Task objective
Each line in the entries below that holds the word "NewMetrics" belongs in the answer.

Study material
----------
(* ===== verification/EventWatcherWatcher.v ===== *)
(** * event-watcher: metrics, health and the watcher

    [event-watcher/pkg/metrics/metrics.go], [pkg/health/], [pkg/watcher/] and the
    environment read by [cmd/insights-event-watcher/commands/].  The goroutines of
    the watcher (the poll of Kubernetes events, the audit log, the consumer and
    the shutdown in [main]) are the constructors of a step relation, and so is the
    lock of the metrics. *)

From stdpp Require Import base decidable list gmap strings relations.
From Stdlib Require Import ZArith Lia Ascii.
From S2P Require Import Prelude GoNumbers GoStrings GoText PrometheusQueries GoValues EventWatcherModels EventWatcherMessages EventWatcherEvents.

(** ** Metrics

    The counters; the rates per second, which are only logged, are left out. *)
Record Metrics := {
  EventsProcessed : Z;
  EventsDropped : Z;
  EventsInChannel : Z;
  ProcessingDuration : Z;
  ChannelCapacity : Z;
  lastEventTime : Z;
  lastProcessedTime : Z;
  lastDroppedTime : Z;
  startTime : Z
}.

Definition NewMetrics (channelCapacity now : Z) : Metrics :=
  {| EventsProcessed := 0; EventsDropped := 0; EventsInChannel := 0; ProcessingDuration := 0;
     ChannelCapacity := channelCapacity; lastEventTime := now; lastProcessedTime := now;
     lastDroppedTime := now; startTime := now |}.

Definition RecordEventProcessed (now : Z) (m : Metrics) : Metrics :=
  {| EventsProcessed := GoInt.i64 (EventsProcessed m + 1); EventsDropped := EventsDropped m;
     EventsInChannel := EventsInChannel m; ProcessingDuration := ProcessingDuration m;
     ChannelCapacity := ChannelCapacity m; lastEventTime := lastEventTime m; lastProcessedTime := now;
     lastDroppedTime := lastDroppedTime m; startTime := startTime m |}.

Definition RecordEventDropped (now : Z) (m : Metrics) : Metrics :=
  {| EventsProcessed := EventsProcessed m; EventsDropped := GoInt.i64 (EventsDropped m + 1);
     EventsInChannel := EventsInChannel m; ProcessingDuration := ProcessingDuration m;
     ChannelCapacity := ChannelCapacity m; lastEventTime := lastEventTime m;
     lastProcessedTime := lastProcessedTime m; lastDroppedTime := now; startTime := startTime m |}.

Definition set_in_channel (n : Z) (m : Metrics) : Metrics :=
  {| EventsProcessed := EventsProcessed m; EventsDropped := EventsDropped m;
     EventsInChannel := n; ProcessingDuration := ProcessingDuration m;
     ChannelCapacity := ChannelCapacity m; lastEventTime := lastEventTime m;
     lastProcessedTime := lastProcessedTime m; lastDroppedTime := lastDroppedTime m; startTime := startTime m |}.

Definition RecordEventInChannel (now : Z) (m : Metrics) : Metrics :=
  {| EventsProcessed := EventsProcessed m; EventsDropped := EventsDropped m;
     EventsInChannel := GoInt.i64 (EventsInChannel m + 1); ProcessingDuration := ProcessingDuration m;
     ChannelCapacity := ChannelCapacity m; lastEventTime := now; lastProcessedTime := lastProcessedTime m;
     lastDroppedTime := lastDroppedTime m; startTime := startTime m |}.

Definition RecordEventOutChannel (m : Metrics) : Metrics :=
  if (0 <? EventsInChannel m)%Z then set_in_channel (EventsInChannel m - 1) m else m.

Definition RecordProcessingDuration (duration : Z) (m : Metrics) : Metrics :=
  {| EventsProcessed := EventsProcessed m; EventsDropped := EventsDropped m;
     EventsInChannel := EventsInChannel m; ProcessingDuration := duration;
     ChannelCapacity := ChannelCapacity m; lastEventTime := lastEventTime m;
     lastProcessedTime := lastProcessedTime m; lastDroppedTime := lastDroppedTime m; startTime := startTime m |}.

Definition GetTotalEvents (m : Metrics) : Z * Z := (EventsProcessed m, EventsDropped m).

Definition GetUptime (now : Z) (m : Metrics) : Z := GoTime.Sub now (startTime m).

Definition Reset (now : Z) (m : Metrics) : Metrics := NewMetrics (ChannelCapacity m) now.

Section utilization.
Context `{Float64}.

Definition GetChannelUtilization (m : Metrics) : float :=
  if (ChannelCapacity m =? -1)%Z then of_int 0
  else if (ChannelCapacity m =? 0)%Z then of_int 0
  else f_mul (f_div (of_int (EventsInChannel m)) (of_int (ChannelCapacity m))) (of_int 100).

(** ** The health checker *)

Definition minUptime : Z := 5 * GoTime.Second.

Inductive unhealthy : Type :=
| Cancelled
| NoMetrics
| StartingUp (uptime : Z)
| HighDropRate (rate : float) (dropped total : Z)
| HighUtilization (utilization : float).

Definition CheckHealth (min_uptime : Z) (cancelled : bool) (metrics : option Metrics) (now : Z)
  : result unhealthy unit :=
  if cancelled then Err Cancelled else
  match metrics with
  | None => Err NoMetrics
  | Some m =>
      let uptime := GetUptime now m in
      if (uptime <? min_uptime)%Z then Err (StartingUp uptime) else
      let '(processed, dropped) := GetTotalEvents m in
      let total := GoInt.i64 (processed + dropped) in
      let dropRate := f_mul (f_div (of_int dropped) (of_int total)) (of_int 100) in
      if (0 <? processed)%Z && f_lt (of_int 50) dropRate then Err (HighDropRate dropRate dropped total) else
      let utilization := GetChannelUtilization m in
      if f_lt (of_int 90) utilization then Err (HighUtilization utilization) else Ok tt
  end.

(** Without counted drops and events only the uptime decides. *)
Lemma CheckHealth_uncounted min_uptime m now :
  (forall a b, (0 <= a)%Z -> f_lt (of_int a) (f_mul (f_div (of_int 0) (of_int b)) (of_int 100)) = false) ->
  EventsDropped m = 0%Z -> EventsInChannel m = 0%Z ->
  CheckHealth min_uptime false (Some m) now
  = if (GetUptime now m <? min_uptime)%Z then Err (StartingUp (GetUptime now m)) else Ok tt.
Proof.
  intros Hz Hd Hc. unfold CheckHealth, GetTotalEvents, GetChannelUtilization. rewrite Hd, Hc, Hz by lia.
  rewrite andb_false_r. destruct (_ <? _)%Z; [done|].
  assert (H0 : f_lt (of_int 90) (of_int 0) = false) by (rewrite f_lt_exact; [done|unfold exact; lia..]).
  destruct (_ =? -1)%Z; [by rewrite H0|]. destruct (_ =? 0)%Z; [by rewrite H0|]. by rewrite Hz by lia.
Qed.
End utilization.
----------
Exercise response
Definition NewMetrics (channelCapacity now : Z) : Metrics :=
Definition Reset (now : Z) (m : Metrics) : Metrics := NewMetrics (ChannelCapacity m) now.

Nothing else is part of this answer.